Exercise:
Take the entries below and print, exactly, the stretch from the line containing "context [match g_run_prospect" through the line containing "let H := fresh in", both included.

------ Data in this exercise

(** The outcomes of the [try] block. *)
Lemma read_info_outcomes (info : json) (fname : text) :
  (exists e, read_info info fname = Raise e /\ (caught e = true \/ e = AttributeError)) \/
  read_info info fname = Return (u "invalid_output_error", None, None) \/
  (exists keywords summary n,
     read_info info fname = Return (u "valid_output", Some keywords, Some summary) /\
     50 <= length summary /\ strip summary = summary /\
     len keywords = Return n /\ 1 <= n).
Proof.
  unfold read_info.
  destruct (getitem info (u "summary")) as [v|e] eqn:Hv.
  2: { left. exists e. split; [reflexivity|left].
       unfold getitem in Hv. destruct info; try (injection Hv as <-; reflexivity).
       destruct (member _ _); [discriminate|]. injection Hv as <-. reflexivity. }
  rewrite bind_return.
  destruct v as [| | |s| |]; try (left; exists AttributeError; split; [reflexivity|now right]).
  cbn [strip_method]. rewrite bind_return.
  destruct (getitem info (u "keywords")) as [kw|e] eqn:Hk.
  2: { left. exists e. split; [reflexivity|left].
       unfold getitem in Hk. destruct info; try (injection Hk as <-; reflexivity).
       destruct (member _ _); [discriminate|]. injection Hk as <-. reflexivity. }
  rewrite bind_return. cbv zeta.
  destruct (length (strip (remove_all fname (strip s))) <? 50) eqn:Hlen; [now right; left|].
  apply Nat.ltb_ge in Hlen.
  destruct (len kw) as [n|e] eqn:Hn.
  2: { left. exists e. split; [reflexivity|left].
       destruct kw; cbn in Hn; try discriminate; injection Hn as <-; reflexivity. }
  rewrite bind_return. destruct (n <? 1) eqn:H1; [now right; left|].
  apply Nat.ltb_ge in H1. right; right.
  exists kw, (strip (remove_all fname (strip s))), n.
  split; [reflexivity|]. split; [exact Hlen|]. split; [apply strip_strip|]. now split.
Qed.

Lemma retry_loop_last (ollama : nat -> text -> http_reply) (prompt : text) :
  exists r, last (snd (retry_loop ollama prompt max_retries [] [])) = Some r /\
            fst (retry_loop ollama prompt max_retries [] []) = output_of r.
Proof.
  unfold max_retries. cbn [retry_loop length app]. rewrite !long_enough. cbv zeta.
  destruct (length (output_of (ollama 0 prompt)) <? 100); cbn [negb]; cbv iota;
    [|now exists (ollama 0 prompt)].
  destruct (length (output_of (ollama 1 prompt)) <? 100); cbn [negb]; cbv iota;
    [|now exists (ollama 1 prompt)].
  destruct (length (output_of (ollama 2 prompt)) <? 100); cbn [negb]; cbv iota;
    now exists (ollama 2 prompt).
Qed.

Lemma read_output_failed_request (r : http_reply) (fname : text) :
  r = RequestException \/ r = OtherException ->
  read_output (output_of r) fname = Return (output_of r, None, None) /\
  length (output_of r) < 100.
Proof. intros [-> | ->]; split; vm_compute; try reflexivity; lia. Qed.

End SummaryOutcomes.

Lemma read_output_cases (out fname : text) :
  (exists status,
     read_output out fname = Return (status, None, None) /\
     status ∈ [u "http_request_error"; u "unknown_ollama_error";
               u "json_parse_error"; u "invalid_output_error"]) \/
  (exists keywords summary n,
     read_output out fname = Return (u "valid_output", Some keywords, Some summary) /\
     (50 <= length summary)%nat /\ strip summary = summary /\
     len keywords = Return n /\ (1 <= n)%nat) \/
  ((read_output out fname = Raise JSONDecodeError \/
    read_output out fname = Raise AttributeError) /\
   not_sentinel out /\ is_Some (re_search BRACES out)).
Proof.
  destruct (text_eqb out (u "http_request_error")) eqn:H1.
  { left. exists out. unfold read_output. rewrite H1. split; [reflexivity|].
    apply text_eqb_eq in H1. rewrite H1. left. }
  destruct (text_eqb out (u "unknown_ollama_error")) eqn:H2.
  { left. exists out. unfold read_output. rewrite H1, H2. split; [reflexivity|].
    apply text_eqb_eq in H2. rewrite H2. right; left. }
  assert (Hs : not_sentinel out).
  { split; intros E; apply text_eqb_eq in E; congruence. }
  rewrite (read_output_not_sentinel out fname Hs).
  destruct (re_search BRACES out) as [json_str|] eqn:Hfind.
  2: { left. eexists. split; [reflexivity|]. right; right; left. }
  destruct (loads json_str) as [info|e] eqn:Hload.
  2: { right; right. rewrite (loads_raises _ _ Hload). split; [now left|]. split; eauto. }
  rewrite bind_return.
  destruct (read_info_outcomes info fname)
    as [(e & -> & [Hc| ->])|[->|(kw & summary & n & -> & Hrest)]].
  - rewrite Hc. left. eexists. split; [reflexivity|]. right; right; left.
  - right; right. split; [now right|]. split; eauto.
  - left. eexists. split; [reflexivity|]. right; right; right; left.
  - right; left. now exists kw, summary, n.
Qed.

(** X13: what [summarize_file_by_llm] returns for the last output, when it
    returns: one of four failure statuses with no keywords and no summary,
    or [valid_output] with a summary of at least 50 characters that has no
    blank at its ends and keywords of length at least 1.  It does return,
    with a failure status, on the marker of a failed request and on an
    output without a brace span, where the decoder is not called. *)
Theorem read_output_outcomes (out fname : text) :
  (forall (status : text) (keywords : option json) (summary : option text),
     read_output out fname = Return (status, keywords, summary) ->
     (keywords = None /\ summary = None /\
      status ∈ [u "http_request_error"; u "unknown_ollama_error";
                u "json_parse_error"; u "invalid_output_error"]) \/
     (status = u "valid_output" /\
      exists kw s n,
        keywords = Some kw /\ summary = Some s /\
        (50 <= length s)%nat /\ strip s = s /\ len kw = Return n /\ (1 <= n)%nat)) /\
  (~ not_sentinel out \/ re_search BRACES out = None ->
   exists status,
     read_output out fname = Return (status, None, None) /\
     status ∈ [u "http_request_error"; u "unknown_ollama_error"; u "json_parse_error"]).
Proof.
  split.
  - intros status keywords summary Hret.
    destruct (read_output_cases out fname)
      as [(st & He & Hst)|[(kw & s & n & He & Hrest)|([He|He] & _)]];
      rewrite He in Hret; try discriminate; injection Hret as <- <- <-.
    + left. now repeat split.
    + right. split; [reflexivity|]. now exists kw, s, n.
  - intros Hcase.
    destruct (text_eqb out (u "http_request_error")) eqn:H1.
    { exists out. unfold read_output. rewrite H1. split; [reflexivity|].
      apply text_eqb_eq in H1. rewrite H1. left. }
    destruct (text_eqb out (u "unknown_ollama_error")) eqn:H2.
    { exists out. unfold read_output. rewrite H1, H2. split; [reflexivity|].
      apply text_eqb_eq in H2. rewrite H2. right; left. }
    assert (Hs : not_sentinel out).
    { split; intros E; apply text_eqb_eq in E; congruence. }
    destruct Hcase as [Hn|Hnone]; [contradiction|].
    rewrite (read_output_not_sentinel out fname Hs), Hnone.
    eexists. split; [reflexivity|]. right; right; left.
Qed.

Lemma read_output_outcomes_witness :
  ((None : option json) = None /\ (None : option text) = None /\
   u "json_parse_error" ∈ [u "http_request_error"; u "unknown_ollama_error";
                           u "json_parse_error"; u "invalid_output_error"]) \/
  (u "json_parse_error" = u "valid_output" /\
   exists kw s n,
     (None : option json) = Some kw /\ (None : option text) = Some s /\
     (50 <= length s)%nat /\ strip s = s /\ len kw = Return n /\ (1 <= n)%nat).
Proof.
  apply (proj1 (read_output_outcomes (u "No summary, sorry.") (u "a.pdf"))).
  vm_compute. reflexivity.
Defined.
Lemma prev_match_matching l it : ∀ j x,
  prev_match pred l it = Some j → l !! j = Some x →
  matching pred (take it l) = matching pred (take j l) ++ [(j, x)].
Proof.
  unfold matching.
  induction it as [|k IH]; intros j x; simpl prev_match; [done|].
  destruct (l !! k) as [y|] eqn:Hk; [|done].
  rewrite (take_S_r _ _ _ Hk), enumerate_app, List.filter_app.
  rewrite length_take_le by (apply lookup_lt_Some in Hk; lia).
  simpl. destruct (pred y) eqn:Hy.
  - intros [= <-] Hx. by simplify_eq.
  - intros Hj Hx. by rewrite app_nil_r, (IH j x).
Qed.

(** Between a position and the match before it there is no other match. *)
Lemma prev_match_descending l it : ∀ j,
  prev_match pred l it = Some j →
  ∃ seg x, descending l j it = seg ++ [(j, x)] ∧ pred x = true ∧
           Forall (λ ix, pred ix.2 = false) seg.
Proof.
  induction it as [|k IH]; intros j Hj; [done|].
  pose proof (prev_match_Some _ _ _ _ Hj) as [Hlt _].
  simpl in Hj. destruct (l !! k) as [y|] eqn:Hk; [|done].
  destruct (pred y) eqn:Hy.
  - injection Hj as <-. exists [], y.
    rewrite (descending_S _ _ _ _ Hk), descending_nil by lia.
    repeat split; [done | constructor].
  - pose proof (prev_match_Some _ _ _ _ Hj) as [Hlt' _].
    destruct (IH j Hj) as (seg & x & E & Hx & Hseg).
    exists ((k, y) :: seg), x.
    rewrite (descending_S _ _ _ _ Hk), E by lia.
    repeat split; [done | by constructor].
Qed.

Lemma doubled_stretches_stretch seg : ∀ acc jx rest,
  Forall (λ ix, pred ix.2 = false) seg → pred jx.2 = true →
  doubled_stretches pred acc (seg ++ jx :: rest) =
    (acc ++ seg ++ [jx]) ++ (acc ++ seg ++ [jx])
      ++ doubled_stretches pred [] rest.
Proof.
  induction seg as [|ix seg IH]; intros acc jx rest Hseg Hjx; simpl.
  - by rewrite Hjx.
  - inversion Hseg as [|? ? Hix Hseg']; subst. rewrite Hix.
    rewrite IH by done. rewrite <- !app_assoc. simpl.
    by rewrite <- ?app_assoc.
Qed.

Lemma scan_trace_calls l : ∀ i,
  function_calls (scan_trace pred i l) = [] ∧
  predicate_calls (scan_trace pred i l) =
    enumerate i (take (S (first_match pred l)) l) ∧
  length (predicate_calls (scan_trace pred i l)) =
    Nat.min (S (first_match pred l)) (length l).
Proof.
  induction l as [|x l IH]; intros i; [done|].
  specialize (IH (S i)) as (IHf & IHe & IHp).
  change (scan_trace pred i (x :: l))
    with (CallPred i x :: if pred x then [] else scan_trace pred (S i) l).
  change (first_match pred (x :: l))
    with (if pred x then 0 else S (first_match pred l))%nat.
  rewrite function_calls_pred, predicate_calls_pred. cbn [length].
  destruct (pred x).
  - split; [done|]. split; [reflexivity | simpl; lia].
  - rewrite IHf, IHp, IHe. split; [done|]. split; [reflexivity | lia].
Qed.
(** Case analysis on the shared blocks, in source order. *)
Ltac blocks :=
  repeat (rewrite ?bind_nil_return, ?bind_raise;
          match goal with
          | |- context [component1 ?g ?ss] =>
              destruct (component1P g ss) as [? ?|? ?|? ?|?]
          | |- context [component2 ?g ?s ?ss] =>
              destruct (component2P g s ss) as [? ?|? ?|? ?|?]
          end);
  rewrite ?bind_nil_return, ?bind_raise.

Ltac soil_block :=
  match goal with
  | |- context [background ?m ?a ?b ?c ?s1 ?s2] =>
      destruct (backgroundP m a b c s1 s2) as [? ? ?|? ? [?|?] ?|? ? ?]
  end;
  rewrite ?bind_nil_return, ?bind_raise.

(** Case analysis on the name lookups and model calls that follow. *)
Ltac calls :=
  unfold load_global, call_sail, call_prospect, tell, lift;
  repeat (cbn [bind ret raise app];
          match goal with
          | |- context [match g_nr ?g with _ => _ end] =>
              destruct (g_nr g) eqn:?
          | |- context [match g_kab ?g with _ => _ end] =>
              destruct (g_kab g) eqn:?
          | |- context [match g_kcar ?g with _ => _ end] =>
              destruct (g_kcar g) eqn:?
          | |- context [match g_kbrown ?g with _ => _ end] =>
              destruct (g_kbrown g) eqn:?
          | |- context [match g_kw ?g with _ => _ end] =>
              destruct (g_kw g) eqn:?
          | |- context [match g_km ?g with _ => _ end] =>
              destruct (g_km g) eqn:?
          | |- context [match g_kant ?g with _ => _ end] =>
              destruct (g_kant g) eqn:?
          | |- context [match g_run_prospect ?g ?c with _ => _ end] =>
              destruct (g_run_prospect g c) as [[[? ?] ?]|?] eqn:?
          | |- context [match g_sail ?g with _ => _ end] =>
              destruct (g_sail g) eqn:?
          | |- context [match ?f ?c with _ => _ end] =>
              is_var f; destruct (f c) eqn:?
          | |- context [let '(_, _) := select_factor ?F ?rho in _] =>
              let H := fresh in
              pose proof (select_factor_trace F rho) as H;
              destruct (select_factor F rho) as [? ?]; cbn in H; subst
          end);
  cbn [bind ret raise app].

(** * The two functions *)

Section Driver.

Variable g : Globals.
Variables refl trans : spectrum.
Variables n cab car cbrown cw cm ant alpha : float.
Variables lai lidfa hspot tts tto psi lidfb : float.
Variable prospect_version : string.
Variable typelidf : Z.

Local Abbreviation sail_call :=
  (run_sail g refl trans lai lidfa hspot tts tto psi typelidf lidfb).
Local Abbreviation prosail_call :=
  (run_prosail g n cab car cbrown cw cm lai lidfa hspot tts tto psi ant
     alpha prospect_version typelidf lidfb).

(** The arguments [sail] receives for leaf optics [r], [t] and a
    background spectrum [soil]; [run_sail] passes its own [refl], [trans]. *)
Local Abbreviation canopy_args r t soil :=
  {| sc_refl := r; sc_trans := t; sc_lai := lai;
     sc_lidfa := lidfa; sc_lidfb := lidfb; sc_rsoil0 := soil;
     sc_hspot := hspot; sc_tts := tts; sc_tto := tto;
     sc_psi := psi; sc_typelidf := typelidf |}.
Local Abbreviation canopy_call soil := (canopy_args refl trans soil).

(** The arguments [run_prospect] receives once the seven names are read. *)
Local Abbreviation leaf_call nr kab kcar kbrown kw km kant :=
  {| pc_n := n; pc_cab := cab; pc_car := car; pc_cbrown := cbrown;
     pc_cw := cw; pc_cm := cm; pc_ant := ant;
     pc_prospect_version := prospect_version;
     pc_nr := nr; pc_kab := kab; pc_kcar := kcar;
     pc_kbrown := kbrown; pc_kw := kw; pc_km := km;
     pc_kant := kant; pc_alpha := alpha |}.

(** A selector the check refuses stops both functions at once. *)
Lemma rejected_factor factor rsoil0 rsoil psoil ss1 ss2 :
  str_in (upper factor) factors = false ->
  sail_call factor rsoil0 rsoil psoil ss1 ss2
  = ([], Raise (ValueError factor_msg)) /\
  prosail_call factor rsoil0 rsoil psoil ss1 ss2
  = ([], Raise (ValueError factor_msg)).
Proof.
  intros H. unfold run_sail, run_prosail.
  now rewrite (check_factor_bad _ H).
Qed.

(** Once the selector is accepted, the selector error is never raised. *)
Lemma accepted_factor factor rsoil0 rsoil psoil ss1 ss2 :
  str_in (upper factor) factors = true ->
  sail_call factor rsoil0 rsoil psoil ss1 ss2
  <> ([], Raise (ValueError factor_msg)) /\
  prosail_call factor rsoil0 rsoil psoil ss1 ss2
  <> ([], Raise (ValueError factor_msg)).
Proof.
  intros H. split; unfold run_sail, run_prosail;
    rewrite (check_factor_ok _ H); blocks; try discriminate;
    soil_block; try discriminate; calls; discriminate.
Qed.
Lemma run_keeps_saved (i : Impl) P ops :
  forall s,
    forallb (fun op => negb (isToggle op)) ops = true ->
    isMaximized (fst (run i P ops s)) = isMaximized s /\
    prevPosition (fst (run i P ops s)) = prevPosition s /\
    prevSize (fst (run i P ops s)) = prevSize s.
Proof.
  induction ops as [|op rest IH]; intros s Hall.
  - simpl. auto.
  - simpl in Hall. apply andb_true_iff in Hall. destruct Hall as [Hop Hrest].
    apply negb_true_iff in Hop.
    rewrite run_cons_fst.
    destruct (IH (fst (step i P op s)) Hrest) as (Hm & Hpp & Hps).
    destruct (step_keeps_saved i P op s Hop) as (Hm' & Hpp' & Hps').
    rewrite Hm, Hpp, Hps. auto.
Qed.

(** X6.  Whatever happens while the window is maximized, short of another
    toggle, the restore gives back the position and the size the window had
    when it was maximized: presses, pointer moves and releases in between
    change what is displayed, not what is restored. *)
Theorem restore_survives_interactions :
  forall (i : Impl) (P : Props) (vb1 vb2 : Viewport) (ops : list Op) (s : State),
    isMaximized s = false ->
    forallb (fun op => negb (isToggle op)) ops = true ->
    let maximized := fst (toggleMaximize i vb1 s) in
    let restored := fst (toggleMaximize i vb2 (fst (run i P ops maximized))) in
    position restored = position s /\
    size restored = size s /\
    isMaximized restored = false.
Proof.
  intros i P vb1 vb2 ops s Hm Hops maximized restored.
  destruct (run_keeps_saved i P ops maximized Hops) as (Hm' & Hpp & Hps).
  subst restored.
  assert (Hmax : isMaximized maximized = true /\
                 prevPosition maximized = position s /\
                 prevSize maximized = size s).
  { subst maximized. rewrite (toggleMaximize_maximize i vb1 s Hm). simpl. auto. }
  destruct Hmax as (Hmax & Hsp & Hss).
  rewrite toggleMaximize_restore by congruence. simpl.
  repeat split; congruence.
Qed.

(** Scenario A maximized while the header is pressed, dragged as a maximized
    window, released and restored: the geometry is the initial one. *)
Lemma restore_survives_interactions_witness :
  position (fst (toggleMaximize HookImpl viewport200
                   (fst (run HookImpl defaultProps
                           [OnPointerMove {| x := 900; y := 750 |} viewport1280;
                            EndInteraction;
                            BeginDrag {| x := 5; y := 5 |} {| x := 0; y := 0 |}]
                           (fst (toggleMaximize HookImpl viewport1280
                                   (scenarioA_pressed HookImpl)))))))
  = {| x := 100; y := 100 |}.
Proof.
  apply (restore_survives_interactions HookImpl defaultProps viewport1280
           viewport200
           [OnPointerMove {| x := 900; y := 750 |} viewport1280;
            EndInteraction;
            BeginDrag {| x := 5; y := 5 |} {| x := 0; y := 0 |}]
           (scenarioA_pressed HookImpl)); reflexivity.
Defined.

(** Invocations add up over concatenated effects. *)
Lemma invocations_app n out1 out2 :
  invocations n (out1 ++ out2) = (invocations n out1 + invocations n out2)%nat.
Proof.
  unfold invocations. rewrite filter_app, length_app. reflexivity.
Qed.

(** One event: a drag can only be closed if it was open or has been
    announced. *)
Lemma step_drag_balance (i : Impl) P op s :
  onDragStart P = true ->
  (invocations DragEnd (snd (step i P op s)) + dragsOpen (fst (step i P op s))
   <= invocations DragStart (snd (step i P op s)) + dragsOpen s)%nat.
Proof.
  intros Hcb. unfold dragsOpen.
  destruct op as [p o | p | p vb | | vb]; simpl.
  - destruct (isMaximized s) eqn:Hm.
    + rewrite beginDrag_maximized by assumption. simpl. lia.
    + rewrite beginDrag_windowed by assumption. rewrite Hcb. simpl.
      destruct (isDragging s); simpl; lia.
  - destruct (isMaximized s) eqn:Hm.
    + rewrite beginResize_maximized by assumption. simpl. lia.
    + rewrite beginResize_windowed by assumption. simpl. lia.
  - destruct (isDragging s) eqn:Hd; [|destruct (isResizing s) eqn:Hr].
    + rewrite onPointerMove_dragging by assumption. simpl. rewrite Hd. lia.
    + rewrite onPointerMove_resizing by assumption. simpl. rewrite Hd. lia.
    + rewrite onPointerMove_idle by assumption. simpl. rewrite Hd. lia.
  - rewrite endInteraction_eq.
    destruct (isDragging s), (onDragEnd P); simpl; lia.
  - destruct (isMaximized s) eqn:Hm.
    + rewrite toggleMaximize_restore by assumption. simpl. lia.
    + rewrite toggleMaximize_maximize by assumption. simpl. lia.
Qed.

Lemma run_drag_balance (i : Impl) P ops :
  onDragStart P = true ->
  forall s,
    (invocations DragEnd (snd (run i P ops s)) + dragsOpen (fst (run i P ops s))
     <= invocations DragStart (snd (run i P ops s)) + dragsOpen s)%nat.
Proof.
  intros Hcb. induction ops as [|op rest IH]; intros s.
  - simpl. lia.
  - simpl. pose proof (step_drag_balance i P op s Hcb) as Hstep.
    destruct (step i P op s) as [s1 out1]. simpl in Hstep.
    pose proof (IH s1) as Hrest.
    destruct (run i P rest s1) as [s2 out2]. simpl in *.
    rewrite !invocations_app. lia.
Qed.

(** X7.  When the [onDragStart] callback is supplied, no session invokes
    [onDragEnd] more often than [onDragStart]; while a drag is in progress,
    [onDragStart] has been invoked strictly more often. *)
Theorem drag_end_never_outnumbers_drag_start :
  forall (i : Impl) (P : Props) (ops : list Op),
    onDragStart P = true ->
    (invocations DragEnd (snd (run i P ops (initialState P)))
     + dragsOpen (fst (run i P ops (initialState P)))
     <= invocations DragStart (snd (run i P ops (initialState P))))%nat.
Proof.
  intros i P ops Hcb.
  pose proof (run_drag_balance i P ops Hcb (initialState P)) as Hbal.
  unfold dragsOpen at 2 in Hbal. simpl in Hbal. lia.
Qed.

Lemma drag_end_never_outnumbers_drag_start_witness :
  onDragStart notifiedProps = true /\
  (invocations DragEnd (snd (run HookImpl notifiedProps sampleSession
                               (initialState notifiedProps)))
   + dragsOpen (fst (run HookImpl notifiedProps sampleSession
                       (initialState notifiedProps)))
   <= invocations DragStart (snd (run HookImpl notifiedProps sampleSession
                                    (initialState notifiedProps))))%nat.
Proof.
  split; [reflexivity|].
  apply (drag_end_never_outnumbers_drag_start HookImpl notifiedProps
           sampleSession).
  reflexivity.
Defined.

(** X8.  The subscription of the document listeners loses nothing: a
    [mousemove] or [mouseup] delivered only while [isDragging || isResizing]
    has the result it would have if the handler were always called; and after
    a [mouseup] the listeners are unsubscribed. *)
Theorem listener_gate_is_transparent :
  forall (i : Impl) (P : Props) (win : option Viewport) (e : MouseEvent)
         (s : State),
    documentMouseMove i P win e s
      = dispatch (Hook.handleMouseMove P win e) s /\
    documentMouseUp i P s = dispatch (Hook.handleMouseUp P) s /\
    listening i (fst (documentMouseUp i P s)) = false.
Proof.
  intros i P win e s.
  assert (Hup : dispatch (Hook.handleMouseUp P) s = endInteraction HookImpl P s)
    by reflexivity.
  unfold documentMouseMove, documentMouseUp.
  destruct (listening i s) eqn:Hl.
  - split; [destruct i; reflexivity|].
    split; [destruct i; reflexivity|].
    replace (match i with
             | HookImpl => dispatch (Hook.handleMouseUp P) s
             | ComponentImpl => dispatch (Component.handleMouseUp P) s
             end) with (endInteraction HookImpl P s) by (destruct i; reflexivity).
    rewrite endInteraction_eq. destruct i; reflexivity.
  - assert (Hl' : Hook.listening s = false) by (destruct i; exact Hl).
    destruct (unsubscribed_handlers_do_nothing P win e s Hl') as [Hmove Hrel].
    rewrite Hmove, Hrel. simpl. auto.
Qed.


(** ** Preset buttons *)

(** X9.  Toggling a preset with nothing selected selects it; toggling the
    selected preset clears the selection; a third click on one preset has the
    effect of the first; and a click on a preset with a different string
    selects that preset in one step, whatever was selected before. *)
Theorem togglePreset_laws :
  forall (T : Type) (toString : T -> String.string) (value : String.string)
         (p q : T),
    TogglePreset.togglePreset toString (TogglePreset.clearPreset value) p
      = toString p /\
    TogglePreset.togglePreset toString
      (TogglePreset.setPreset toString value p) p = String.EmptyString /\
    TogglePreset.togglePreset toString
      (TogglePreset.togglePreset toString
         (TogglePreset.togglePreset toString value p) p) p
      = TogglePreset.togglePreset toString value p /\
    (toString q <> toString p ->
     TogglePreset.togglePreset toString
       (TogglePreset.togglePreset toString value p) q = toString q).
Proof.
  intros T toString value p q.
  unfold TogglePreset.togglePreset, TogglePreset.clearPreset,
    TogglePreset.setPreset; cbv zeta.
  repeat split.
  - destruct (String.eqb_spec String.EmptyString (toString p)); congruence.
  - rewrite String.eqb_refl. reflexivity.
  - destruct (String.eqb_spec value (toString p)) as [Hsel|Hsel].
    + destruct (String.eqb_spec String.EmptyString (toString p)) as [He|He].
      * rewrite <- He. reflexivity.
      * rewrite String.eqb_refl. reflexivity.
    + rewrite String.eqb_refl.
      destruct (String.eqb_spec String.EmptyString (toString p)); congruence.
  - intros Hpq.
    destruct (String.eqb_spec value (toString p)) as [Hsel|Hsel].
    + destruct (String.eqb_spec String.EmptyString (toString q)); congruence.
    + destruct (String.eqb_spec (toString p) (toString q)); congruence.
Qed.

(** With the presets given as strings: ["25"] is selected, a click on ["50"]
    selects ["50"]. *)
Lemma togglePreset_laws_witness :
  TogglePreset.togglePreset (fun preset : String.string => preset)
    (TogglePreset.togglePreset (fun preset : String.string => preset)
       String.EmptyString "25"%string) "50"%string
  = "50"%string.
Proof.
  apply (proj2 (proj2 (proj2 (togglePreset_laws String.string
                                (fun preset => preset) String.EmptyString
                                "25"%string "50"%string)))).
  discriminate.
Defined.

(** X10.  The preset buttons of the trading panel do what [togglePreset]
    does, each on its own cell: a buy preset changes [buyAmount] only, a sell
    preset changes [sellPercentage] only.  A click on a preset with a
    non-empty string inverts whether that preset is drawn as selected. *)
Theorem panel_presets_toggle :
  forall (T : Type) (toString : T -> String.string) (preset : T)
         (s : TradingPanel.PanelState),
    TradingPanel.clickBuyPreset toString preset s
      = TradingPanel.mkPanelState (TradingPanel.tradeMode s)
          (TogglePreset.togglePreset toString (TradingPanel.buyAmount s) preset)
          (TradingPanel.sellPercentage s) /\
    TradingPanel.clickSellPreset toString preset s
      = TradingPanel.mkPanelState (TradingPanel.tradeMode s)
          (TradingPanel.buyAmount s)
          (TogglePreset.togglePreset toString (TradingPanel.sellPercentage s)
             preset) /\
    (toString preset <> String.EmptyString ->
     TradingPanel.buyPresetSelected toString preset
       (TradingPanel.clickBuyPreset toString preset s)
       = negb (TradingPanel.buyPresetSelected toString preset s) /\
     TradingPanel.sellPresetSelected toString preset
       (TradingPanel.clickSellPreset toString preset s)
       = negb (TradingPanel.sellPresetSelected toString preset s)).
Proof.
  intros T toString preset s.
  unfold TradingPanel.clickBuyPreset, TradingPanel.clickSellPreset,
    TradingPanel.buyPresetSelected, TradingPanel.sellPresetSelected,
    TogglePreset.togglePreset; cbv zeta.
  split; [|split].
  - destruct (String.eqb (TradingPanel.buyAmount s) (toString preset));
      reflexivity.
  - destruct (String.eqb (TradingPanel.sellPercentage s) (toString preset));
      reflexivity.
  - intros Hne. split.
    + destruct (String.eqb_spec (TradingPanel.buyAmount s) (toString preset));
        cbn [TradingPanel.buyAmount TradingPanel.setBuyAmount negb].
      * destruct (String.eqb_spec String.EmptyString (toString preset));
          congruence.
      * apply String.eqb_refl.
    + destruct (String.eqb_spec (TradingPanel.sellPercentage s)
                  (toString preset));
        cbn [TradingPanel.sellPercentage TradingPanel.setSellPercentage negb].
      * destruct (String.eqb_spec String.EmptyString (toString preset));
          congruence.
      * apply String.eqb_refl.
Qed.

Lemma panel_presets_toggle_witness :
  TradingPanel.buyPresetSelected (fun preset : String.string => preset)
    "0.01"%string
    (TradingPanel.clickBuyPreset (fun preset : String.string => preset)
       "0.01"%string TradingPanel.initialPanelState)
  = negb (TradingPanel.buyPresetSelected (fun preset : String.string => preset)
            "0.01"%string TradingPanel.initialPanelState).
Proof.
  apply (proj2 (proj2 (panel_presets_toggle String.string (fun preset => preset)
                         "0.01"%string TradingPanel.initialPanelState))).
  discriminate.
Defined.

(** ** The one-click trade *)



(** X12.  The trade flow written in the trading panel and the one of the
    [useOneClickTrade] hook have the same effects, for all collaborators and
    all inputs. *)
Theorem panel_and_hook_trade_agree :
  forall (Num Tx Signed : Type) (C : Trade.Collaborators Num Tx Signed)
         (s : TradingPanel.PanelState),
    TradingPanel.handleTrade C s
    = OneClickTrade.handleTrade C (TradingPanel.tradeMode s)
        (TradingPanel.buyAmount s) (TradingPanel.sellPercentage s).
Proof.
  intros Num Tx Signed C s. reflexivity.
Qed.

------------

Exercise output:
          | |- context [match g_run_prospect ?g ?c with _ => _ end] =>
              destruct (g_run_prospect g c) as [[[? ?] ?]|?] eqn:?
          | |- context [match g_sail ?g with _ => _ end] =>
              destruct (g_sail g) eqn:?
          | |- context [match ?f ?c with _ => _ end] =>
              is_var f; destruct (f c) eqn:?
          | |- context [let '(_, _) := select_factor ?F ?rho in _] =>
              let H := fresh in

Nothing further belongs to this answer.